2nd Quarter Market Commentary
By Steve Conard, CFP®
Financial markets posted solid returns across asset classes in the 2nd quarter of 2021 amid much calmer waters in the US Treasury Bond market. As higher bond prices drove the 10-year US Treasury yield down from 1.75% to 1.44%, trading in the domestic equity market resumed the familiar pattern that has dominated most of the past five years – leadership by large growth company shares, mainly in the technology sector. Once again, the apparent rotation into so-called ‘value’ stocks proved to be fleeting as the S&P 500 growth index trounced its value index peers by a margin of 11.84% to 4.86% in quarter two. Further, after two quarters of strong outperformance, small company stocks lagged large caps as the S&P 500 doubled the Russell 2000 index return in the latest quarter.
Solid global equity market returns are the only thing the first two quarters of the year have in common. Overall volatility and market leadership shifted abruptly as first quarter earnings season confirmed the strength of the reopening US economy. Even as inflation became the topic du jour in the financial media, bond markets posted gains with the Bloomberg Barclays US Aggregate Bond Index rising 1.91% in the 2nd quarter.
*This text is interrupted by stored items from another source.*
(* ===== verification/Transport.v ===== *)
(** [hide-cli/src/transport.rs] on Unix: the directory and the socket an agent
    listens at, in a tree of nodes with owners and modes where other users'
    processes act between any two system calls, and the loop over connections. *)
From Stdlib Require Import Strings.Byte.
From stdpp Require Import gmap.
From S2P Require Import Prelude Sign Crypto Stream Agent FileSystem.
Local Open Scope N_scope.

(** * What stands under a path *)
Abbreviation Location := (list bytes).

(** A link is recorded with the node it leads to in the end. *)
Inductive Kind := Directory | Regular | Socket | Link (target : Location).

#[export] Instance Kind_eq_dec : EqDecision Kind.
Proof. solve_decision. Defined.

Record Node := { kind : Kind; mode : N; owner : N }.

Abbreviation Tree := (gmap Location Node).

(** The user the process runs as, the bits its umask leaves, the mode a socket
    is born with, which system calls fail, counted from the start, and what
    other processes do before each. *)
Record Host := {
  uid : N;
  umask_leaves : N;
  socket_mode : N;
  denied : nat → bool;
  others : nat → Tree → Tree;
}.

(** [ErrorKind::NotFound], any other error of the system, and the two the
    source makes. *)
Inductive TransportError := NotFound | System | IsNotDirectory | OwnedByAnother.

Record Moment := { tree : Tree; calls : nat }.
(** ** What a command prints, and what an agent goes on with *)

Inductive Description :=
| ProtectedKey
| PlainKey
| PublicKeyFile
| SigningKeyFile (fingerprint : option bytes)
| DetachedSignature (signer : option bytes)
| ContainerFile (major minor flags size : N) (signed : result FormatError bool).

(** A device as [identity-show] lists it: short id, label, entry. *)
Record Listed := { listed_id : bytes; listed_label : bytes; listed_at : N }.

Inductive Report :=
| Nothing
| Printed (b : bytes)
| Described (d : Description)
| Identities_ (head : bytes) (entries : N) (devices : list Listed)
| Epochs_ (links : list (N * bytes))
| Serving (agent : Agent.Agent) (endpoint : bytes) (asks : bool).

Definition id_le `{SignatureScheme} (a b : Device) : Prop :=
  unbe a.(Identity.id) <= unbe b.(Identity.id).
#[export] Instance id_le_dec `{SignatureScheme} a b : Decision (id_le a b).
Proof. unfold id_le. apply _. Defined.

Section cli.
Context {C : Cbor} {SP : Sign.Primitives} {P : Crypto.Primitives}.
Context {A : Argon2} {U : Unicode} {X : Expand} {B : Base64}.
Context (env : Env) (con : Console).

(** A command of FileCli.v, its error under this file's. *)
Abbreviation Run := (Cmd RunError).
Definition from {T} (m : FileCli.Command T) : Run T := cmd_map_err Failed m.

Definition fingerprint (k : VK) : bytes := short_hex (hash [vk_to_bytes k]).
(** ** A caller's program *)
Section program.
Context {C : Cbor} {SP : Sign.Primitives} {P : Crypto.Primitives}.
Context {A : Argon2} {U : Unicode} {X : Expand} {B : Base64} {G : Allocator}.

(** What a careful caller does next. Before a call its outputs are distinct
    variables, initialised or emptied; a buffer is freed through its variable; a
    handle is freed by its value, and the variable forgets it. *)
Inductive step (m : Memory) : Memory → Prop :=
| step_call c code m' :
    contract c m → NoDup (outs c).*2 → Forall (fresh_output m) (outs c) →
    perform c m = Some (code, m') → step m m'
| step_new_nonces v h m1 :
    m.(cells) !! v = Some (HandleVar NoncesKind Null) → hide_spent_nonces_new m = Done h m1 →
    step m (set_cell v (HandleVar NoncesKind h) m1)
| step_free_buffer v b m' :
    m.(cells) !! v = Some (BufferVar b) → hide_buffer_free (At v 0) m = Done tt m' → step m m'
| step_free_handle v k p m1 :
    m.(cells) !! v = Some (HandleVar k p) → handle_free k p m = Done tt m1 →
    step m (set_cell v (HandleVar k Null) m1)
| step_declare v c : m.(cells) !! v = None → callers_own c → step m (set_cell v c m)
| step_assign v c c' :
    m.(cells) !! v = Some c → callers_own c → callers_own c' → step m (set_cell v c' m)
| step_forget v c :
    m.(cells) !! v = Some c → callers_own c →
    step m {| cells := delete v m.(cells); freed := m.(freed) |}.

Definition start : Memory := {| cells := ∅; freed := [] |}.

Inductive reachable : Memory → Prop :=
| reachable_start : reachable start
| reachable_step m m' : reachable m → step m m' → reachable m'.

Context {GL : AllocatorLaws G}.

(** The invariant of such a program. *)
Record tidy (m : Memory) : Prop := {
  tidy_balanced : balanced m.(cells);
  tidy_wiped : Forall wiped m.(freed);
}.

Lemma fresh_elsewhere c m code m' :
  contract c m → NoDup (outs c).*2 → Forall (fresh_output m) (outs c) → balanced m.(cells) →
  perform c m = Some (code, m') → balanced m'.(cells) ∧ m'.(freed) = m.(freed).
Proof.
  intros Hc ND F HB E. destruct (call_settles c m Hc) as (code' & m2 & E' & S).
  rewrite E in E'. injection E' as <- <-.
  destruct S as [[_ W]|[_ [->|W]]]; [by eapply writes_balanced|done|].
  destruct c; cbn [keeps_record outs] in *; try (by inversion W; subst).
  by eapply writes_balanced.
Qed.

Lemma step_tidy m m' : tidy m → step m m' → tidy m'.
Proof.
  intros [HB HW] S.
  destruct S as [c code m' Hc ND F E|v h m1 Hv E|v b m' Hv E|v k p m1 Hv E|v c Hv Hc|v c c' Hv Hc Hc'|v c Hv Hc].
  - destruct (fresh_elsewhere c m code m') as [HB' Hf]; [done..|]. split; [done|by rewrite Hf].
  - destruct (wrote_balanced m (HandleSort NoncesKind, At v 0) (set_cell v (HandleVar NoncesKind h) m1))
      as [HB' Hf]; [|by right; intros l [= <-]; eexists|done|split; [done|by rewrite Hf]].
    eapply (wrote_handle m v (NoncesBox no_nonces)); [|exact E]. exists v, (HandleVar NoncesKind Null).
    split_and!; [done..|]. by apply bool_decide_eq_true.
  - destruct (buffer_free_balanced m v b HB Hv) as (m2 & E' & HB' & _ & gone & Hf & Hg).
    rewrite E in E'. injection E' as <-. split; [done|]. rewrite Hf. by apply Forall_app.
  - destruct (handle_free_balanced m v k p HB Hv) as (m2 & E' & HB' & gone & Hf & Hg).
    rewrite E in E'. injection E' as <-. split; [done|]. cbn. rewrite Hf. by apply Forall_app.
  - split; [by apply declare_balanced|done].
  - split; [by eapply assign_balanced|done].
  - split; [by eapply forget_balanced|done].
Qed.

Lemma start_tidy : tidy start.
Proof.
  split; [|constructor]. split; unfold refers; cbn; intros *; rewrite ?lookup_empty; try done.
Qed.

Lemma reachable_tidy m : reachable m → tidy m.
Proof. induction 1; [apply start_tidy|by eapply step_tidy]. Qed.

(** C6. The life of what the C library hands out. Take any program of a caller
    that passes valid arguments, starts its outputs from an empty buffer or a
    null handle, frees a buffer through its variable and forgets a handle it
    freed. At every point of it: each block and each handle of the library is
    named by exactly one of the caller's variables; freeing any of those
    variables is defined, so nothing is ever freed twice; every buffer and key
    that went back to the allocator held nothing but zeros; and once the variables are
    all empty, nothing of the library's is left allocated. *)
Theorem every_block_has_one_owner m :
  reachable m →
  (∀ l c, m.(cells) !! l = Some c → library c →
     ∃ v, refers m.(cells) v l ∧ ∀ v', refers m.(cells) v' l → v' = v) ∧
  (∀ v b, m.(cells) !! v = Some (BufferVar b) → ∃ m', hide_buffer_free (At v 0) m = Done tt m') ∧
  (∀ v k p, m.(cells) !! v = Some (HandleVar k p) → ∃ m', handle_free k p m = Done tt m') ∧
  Forall wiped m.(freed) ∧
  ((∀ v, m.(cells) !! v ≫= ref_of = None) → ∀ l c, m.(cells) !! l = Some c → ¬ library c).
Proof.
  intros [HB HW]%reachable_tidy. split_and!; [| | |done|].
  - intros l c Hl Lc. destruct (bal_named _ HB l c Hl Lc) as [v R]. exists v. split; [done|].
    intros v' R'. by eapply bal_once.
  - intros v b Hv. destruct (buffer_free_balanced m v b HB Hv) as (m' & E & _). eauto.
  - intros v k p Hv. destruct (handle_free_balanced m v k p HB Hv) as (m' & E & _). eauto.
  - intros Hn l c Hl Lc. destruct (bal_named _ HB l c Hl Lc) as [v R]. unfold refers in R.
    by rewrite Hn in R.
Qed.
End program.

(** A caller that asks for a challenge and frees it. *)
Module Samples.
Import Cbor.Reference Sign.Toy Crypto.Toy Keyring.Toy HexBase64 FirstFit.

Definition declared : Memory :=
  set_cell 2 (BufferVar hide_buffer_empty) (set_cell 1 (Foreign (text "door" ++ [Byte.x00])) start).

Definition asking : Call := ChallengeNew (Some (replicate 32 Byte.x05)) (At 1 0) 10 20 (At 2 0).

Definition asked : Memory :=
  match perform asking declared with Some (_, m) => m | None => start end.

Definition given_back : Memory :=
  match hide_buffer_free (At 2 0) asked with Done _ m => m | _ => start end.

Definition is_vector (c : Cell) : bool := match c with Vector (_ :: _) _ => true | _ => false end.

(** The call hands out a block; the free leaves none, and zeros behind it. *)
Definition lived : bool :=
  match perform asking declared with Some (code, _) => Z.eqb code HIDE_OK | None => false end
  && existsb (λ p, is_vector p.2) (map_to_list asked.(cells))
  && match hide_buffer_free (At 2 0) asked with Done _ _ => true | _ => false end
  && match asked.(cells) !! 2%positive with Some c => is_buffer_var c | None => false end
  && negb (existsb (λ p, is_vector p.2) (map_to_list given_back.(cells)))
  && match given_back.(freed) with [FreedVector (_ :: _)] => true | _ => false end.

Lemma it_lived : lived = true.
Proof. vm_compute. reflexivity. Qed.

Lemma asking_runs : ∃ code, perform asking declared = Some (code, asked).
Proof.
  pose proof it_lived as H. unfold lived, asked in *.
  destruct (perform asking declared) as [[code m]|]; [eauto|done].
Qed.
End Samples.

Section owner_witness.
Import Cbor.Reference Sign.Toy Crypto.Toy Keyring.Toy HexBase64 FirstFit.
Import FfiOwner.Samples.

Lemma reach_declared : reachable declared.
Proof.
  eapply reachable_step; [eapply reachable_step; [apply reachable_start|]|]; apply step_declare;
    first [done|by right].
Qed.

Lemma reach_asked : reachable asked.
Proof.
  eapply reachable_step; [apply reach_declared|].
  destruct asking_runs as [code E].
  eapply step_call; [| | |exact E].
  - split; [right; by eexists|]. apply Forall_singleton. right. exists 2%positive. by eexists.
  - apply NoDup_singleton.
  - apply Forall_singleton. right. intros l [= <-]. eexists. split; [done|by right].
Qed.

Lemma reach_given_back : reachable given_back.
Proof.
  eapply reachable_step; [apply reach_asked|]. pose proof it_lived as H. unfold lived in H. b2p.
  unfold given_back. destruct (asked.(cells) !! 2%positive) as [[]|] eqn:E; try done.
  destruct (hide_buffer_free (At 2 0) asked) as [[] m| | |] eqn:F; try done.
  by eapply step_free_buffer.
Qed.

Lemma every_block_has_one_owner_witness :
  lived = true ∧
  (∀ l c, asked.(cells) !! l = Some c → library c → ∃ v, refers asked.(cells) v l) ∧
  Forall wiped given_back.(freed).
Proof.
  split; [exact it_lived|]. split.
  - intros l c Hl Hc. destruct (every_block_has_one_owner asked reach_asked) as [H _].
    destruct (H l c Hl Hc) as (v & R & _). exists v. exact R.
  - destruct (every_block_has_one_owner given_back reach_given_back) as (_ & _ & _ & H & _). exact H.
Defined.
End owner_witness.
(* ===== verification/Wasm.v ===== *)
(** [hide-wasm/src/lib.rs]: the bindings for JavaScript. Each is a function of
    its arguments to a value or a thrown error; a thrown error is the text it
    says itself, or the crate's error it prints, apart from those it marks as
    malformed input. *)
From stdpp Require Import gmap.
From S2P Require Import Prelude Utf8 Cbor Sign Challenge Merkle Note Crypto Epoch Identity.
From S2P Require Import Bindings Stream Codec Records Object Keyring Armor Ffi.
Local Open Scope N_scope.

#[local] Existing Instance Hybrid.scheme.

Definition PUBLIC_KEY_LEN : N := 1216.
Definition SIGNATURE_LEN : N := SIGNATURE_LENGTH.
Definition VERIFYING_KEY_LEN : N := VERIFYING_KEY_LENGTH.
Definition MAX_INPUT : N := 67108864.
Definition MAX_CHALLENGE : N := 4096.
Definition MAX_LOG_BYTES : N := 16777216.

(** A [usize] of wasm32. *)
Definition usize_max : N := u32_max.

Inductive JsError :=
| Says (message : bytes)
| Keys (e : KeyringError)
| Containers (e : ObjectError)
| Cryptography (e : CryptoError)
| Signatures (e : SignError)
| Identities (e : IdentityError)
| Epochs (e : EpochError)
| Proofs (e : LogError)
| MalformedIdentity (e : IdentityError)
| MalformedEpochs (e : EpochError).

(** What [SpentNonces::accept] says of a refusal *)
Definition refused_answer (e : ChallengeError) : JsError :=
  Says match e with
       | NotSigned => text "signature verification failed"
       | Expired => text "expired"
       | Replayed => text "replayed"
       end.

Section wasm.
Context {C : Cbor} {SP : Sign.Primitives} {P : Crypto.Primitives}.
Context {A : Argon2} {U : Unicode} {X : Expand} {B : Base64}.

(** ** Keys: [SecretKey] *)
Definition secret_generate (random : option bytes) : result JsError RecipientSecret :=
  map_err Cryptography (generate_secret random).

Definition secret_load (data : bytes) (passphrase : option bytes) : result JsError RecipientSecret :=
  refuse_if (4096 <? lenN data) (Says (text "that file is too large to be a HIDE key"));;
  map_err Keys (open_key data passphrase).

Definition secret_public_key (s : RecipientSecret) : result JsError bytes :=
  k ← map_err Cryptography (Crypto.public_key s); Ok (public_to_bytes k).

Definition secret_protect (s : RecipientSecret) (passphrase : bytes) (salt nonce : option bytes)
  : result JsError bytes :=
  map_err Keys (protect s passphrase salt nonce).

(** ** Containers *)
Record Decrypted := {
  decrypted_data : bytes;
  decrypted_filename : option bytes;
  decrypted_media_type : option bytes;
}.

Definition parse_recipients (recipients : bytes) : result JsError (list RecipientPublic) :=
  refuse_if (bool_decide (recipients = []) || negb (lenN recipients mod PUBLIC_KEY_LEN =? 0))
    (Says (text "recipients must be whole public keys"));;
  refuse_if (64 <? lenN recipients / PUBLIC_KEY_LEN)
    (Says (text "there must be between 1 and 64 recipients"));;
  map_err Cryptography (collect public_from_bytes (chunks_exact PUBLIC_KEY_LEN recipients)).

Definition encrypt (draw : nat → option bytes) (plaintext recipients : bytes)
    (filename media_type : option bytes) : result JsError bytes :=
  refuse_if (MAX_INPUT <? lenN plaintext)
    (Says (text "that payload is too large for the browser build"));;
  keys ← parse_recipients recipients;
  let metadata := {| Codec.filename := filename; Codec.media_type := media_type;
                     meta_signature := None; meta_extensions := [] |} in
  '(_, container) ← map_err Containers
    (Object.encrypt draw (slice_reader plaintext) {| written := []; schedule := [] |} keys metadata);
  Ok container.(written).

Definition decrypt (container : bytes) (secret : RecipientSecret) : result JsError Decrypted :=
  refuse_if (MAX_INPUT <? lenN container)
    (Says (text "that container is too large for the browser build"));;
  '(verified, plaintext) ← map_err Containers
    (decrypt_to_staging (slice_reader container) {| written := []; schedule := [] |} secret);
  Ok {| decrypted_data := plaintext.(written);
        decrypted_filename := verified.(object_metadata).(Codec.filename);
        decrypted_media_type := verified.(object_metadata).(Codec.media_type) |}.

Definition armor_public_key (public_key : bytes) : result JsError bytes :=
  refuse_if (negb (lenN public_key =? PUBLIC_KEY_LEN)) (Says (text "that is not a HIDE public key"));;
  Ok (encode_public public_key).

Definition dearmor_public_key (s : bytes) : result JsError bytes :=
  b ← map_err Keys (decode_public s);
  refuse_if (negb (lenN b =? PUBLIC_KEY_LEN)) (Says (text "that is not a HIDE public key"));;
  Ok b.

Definition inspect_key (data : bytes) : bytes :=
  match inspect data with Protected => text "protected" | Raw => text "raw" end.

(** ** Signing: [SigningIdentity] *)
Definition identity_generate (random salt nonce : option bytes) (passphrase : bytes)
  : result JsError bytes :=
  identity ← map_err Keys (generate_identity random);
  map_err Keys (protect_identity identity.(Keyring.seed) passphrase salt nonce).

Definition identity_load (data : bytes) (passphrase : option bytes)
  : result JsError Hybrid.SigningIdentity :=
  refuse_if (4096 <? lenN data) (Says (text "that file is too large to be a HIDE key"));;
  seed ←
    match inspect data with
    | Raw =>
        refuse_if (negb (lenN data =? 32)) (Says (text "that file is not a HIDE key"));;
        Ok data
    | Protected =>
        passphrase ← ok_or passphrase (Says (text "that key file needs its passphrase"));
        '(seed, purpose) ← map_err Keys (unprotect_seed data passphrase);
        refuse_if (negb (bool_decide (purpose = Keyring.Identity)))
          (Says (text "that key predates signatures and holds no signing key; create a new identity"));;
        Ok seed
    end;
  map_err Signatures (Hybrid.from_bytes (signing_seed {| Keyring.seed := seed |})).

Definition identity_public_key (i : Hybrid.SigningIdentity) : bytes :=
  vk_to_bytes (Sign.verifying_key i).

Definition identity_sign (i : Hybrid.SigningIdentity) (context message : bytes)
  : result JsError bytes :=
  refuse_if (MAX_INPUT <? lenN message)
    (Says (text "that message is too large for the browser build"));;
  map_err Signatures (Hybrid.sign_application i context message).

Definition decode_challenge (b : bytes) : result JsError Challenge :=
  refuse_if (MAX_CHALLENGE <? lenN b) (Says (text "that is too large to be a HIDE challenge"));;
  map_err Signatures (Challenge.decode b).

Definition identity_answer (i : Hybrid.SigningIdentity) (challenge : bytes) : result JsError bytes :=
  c ← decode_challenge challenge; Ok (answer c i).

Definition verify (public_key context message signature : bytes) : result JsError unit :=
  refuse_if (MAX_INPUT <? lenN message)
    (Says (text "that message is too large for the browser build"));;
  key ← map_err Signatures (vk_from_bytes public_key);
  map_err Signatures (Sign.verify key context message signature).

(** ** Challenges *)
Definition new_challenge (random : option bytes) (audience : bytes) (now valid_for : N)
  : result JsError bytes :=
  c ← map_err Signatures (Challenge.new random audience now valid_for); Ok (Challenge.encode c).

(** [SpentNonces::accept]: what it throws, and the record it leaves *)
Definition accept (seen : SpentNonces) (challenge signature public_key : bytes) (now : N)
  : result JsError unit * SpentNonces :=
  match decode_challenge challenge with
  | Err e => (Err e, seen)
  | Ok c =>
      match map_err Signatures (vk_from_bytes public_key) with
      | Err e => (Err e, seen)
      | Ok prover =>
          let '(r, seen) := Challenge.accept seen c signature prover now in
          (map_err refused_answer r, seen)
      end
  end.

Definition spent_size (seen : SpentNonces) : N := lenN seen.

(** ** Identity logs and epoch chains *)
Definition recovery_key (b : bytes) : result JsError VK := map_err Signatures (vk_from_bytes b).

Definition identity_entries (log : bytes) : result JsError (list Entry) :=
  refuse_if (MAX_LOG_BYTES <? lenN log) (Says (text "that log is too large for the browser build"));;
  map_err MalformedIdentity (Identity.decode log).

Definition verify_identity (log recovery : bytes) : result JsError N :=
  entries ← identity_entries log;
  key ← recovery_key recovery;
  membership ← map_err Identities (verify_log sha256 entries key);
  Ok (member_count membership).

Definition identity_trusts_device (log recovery device_public : bytes) : result JsError bool :=
  device ← map_err Signatures (vk_from_bytes device_public);
  entries ← identity_entries log;
  key ← recovery_key recovery;
  membership ← map_err Identities (verify_log sha256 entries key);
  Ok (contains membership (device_id sha256 device)).

Definition identity_head (log recovery : bytes) : result JsError bytes :=
  entries ← identity_entries log;
  key ← recovery_key recovery;
  log ← map_err Identities (from_entries sha256 entries key);
  Ok (Identity.head log).

Definition epoch_records (chain : bytes) : result JsError (list EpochRecord) :=
  refuse_if (MAX_LOG_BYTES <? lenN chain)
    (Says (text "that chain is too large for the browser build"));;
  records ← map_err MalformedEpochs (decode_records chain);
  map_err Epochs (Epoch.verify sha256 records);;
  Ok records.

Definition verify_epoch_chain (chain : bytes) : result JsError N :=
  records ← epoch_records chain; Ok (lenN records).

Definition epoch_public_key (chain : bytes) (epoch : N) : result JsError bytes :=
  records ← epoch_records chain;
  refuse_if (usize_max <? epoch) (Says (text "that epoch is beyond the chain"));;
  record ← ok_or (records !! N.to_nat epoch) (Says (text "that epoch is beyond the chain"));
  Ok record.(Epoch.public_key).

(** ** Transparency proofs *)
Definition hash_path (path : bytes) : result JsError (list bytes) :=
  refuse_if (negb (lenN path mod 32 =? 0) || (64 * 32 <? lenN path))
    (Says (text "a proof path must be whole 32-byte hashes"));;
  Ok (chunks_exact 32 path).

Definition hash (b what : bytes) : result JsError bytes :=
  refuse_if (negb (lenN b =? 32)) (Says (text "the " ++ what ++ text " must be 32 bytes"));;
  Ok b.

Definition verify_inclusion (leaf : bytes) (index size : N) (path root : bytes) : result JsError unit :=
  path ← hash_path path;
  leaf ← hash leaf (text "leaf");
  root ← hash root (text "root");
  map_err Proofs (Merkle.verify_inclusion sha256
    {| Merkle.index := index; Merkle.size := size; Merkle.path := path |} leaf root).

Definition verify_consistency (old_size new_size : N) (path old_root new_root : bytes)
  : result JsError unit :=
  path ← hash_path path;
  old ← hash old_root (text "old root");
  new ← hash new_root (text "new root");
  map_err Proofs (Merkle.verify_consistency sha256
    {| Merkle.old_size := old_size; Merkle.new_size := new_size; cpath := path |} old new).

(** ** Relying-party checks *)
Definition pinned_log (log recovery_binding pinned_root : bytes) : result JsError IdentityLog :=
  binding ← map_err MalformedIdentity (decode_recovery recovery_binding);
  entries ← identity_entries log;
  root ← hash pinned_root (text "pinned root");
  map_err Identities (verify_pinned sha256 binding entries root).

Definition verify_identity_pinned (log recovery_binding pinned_root : bytes) : result JsError N :=
  log ← pinned_log log recovery_binding pinned_root;
  Ok (member_count (membership sha256 log)).

Definition verify_epoch_chain_bound (log recovery_binding pinned_root chain epoch_binding : bytes)
  : result JsError N :=
  log ← pinned_log log recovery_binding pinned_root;
  records ← epoch_records chain;
  binding ← map_err MalformedIdentity (decode_epoch epoch_binding);
  map_err Identities (verify_epoch sha256 binding log records);;
  Ok (lenN records).

Definition verify_checkpoint (note origin log_public : bytes) (expected_size : N)
  : result JsError bytes :=
  key ← map_err Signatures (vk_from_bytes log_public);
  checkpoint ← map_err Proofs (verify_note sha256 note origin key);
  refuse_if (negb (checkpoint.(csize) =? expected_size))
    (Says (text "the checkpoint is for a different tree size"));;
  Ok checkpoint.(croot).
End wasm.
So far bond traders are buying into the Fed’s characterization of rising prices as a “transitory” phenomenon that will normalize in a post-COVID world. Stock traders are usually pleased when bond yields decline, and last quarter was no exception as the following quarterly index performance illustrates: S&P 500 (+ 8.17%); Dow Jones Industrial Average (+ 4.61%); Nasdaq Composite (+ 9.49%). Overseas markets participated as well with the MSCI EAFE developed markets (+ 4.37%) and MSCI Emerging Markets (+ 4.42%) indexes posting solid gains.
With all the major US stock indexes up double digits through the first half of the year, it would be reasonable to temper expectations going forward. It’s possible that corporate profits may have to catch up to stock prices, and bond traders are certainly watching inflation and the Fed very closely. Other wild cards with potential to upset the cart are White House tax hike proposals that would retroactively reach into investors’ pockets to fund runaway federal spending, and a new COVID variant amid slowing vaccination rates.
Content in this material is for general information only and not intended to provide specific advice or recommendations for any individual. All performance referenced is historical and is no guarantee of future results. All indices are unmanaged and may not be invested into directly.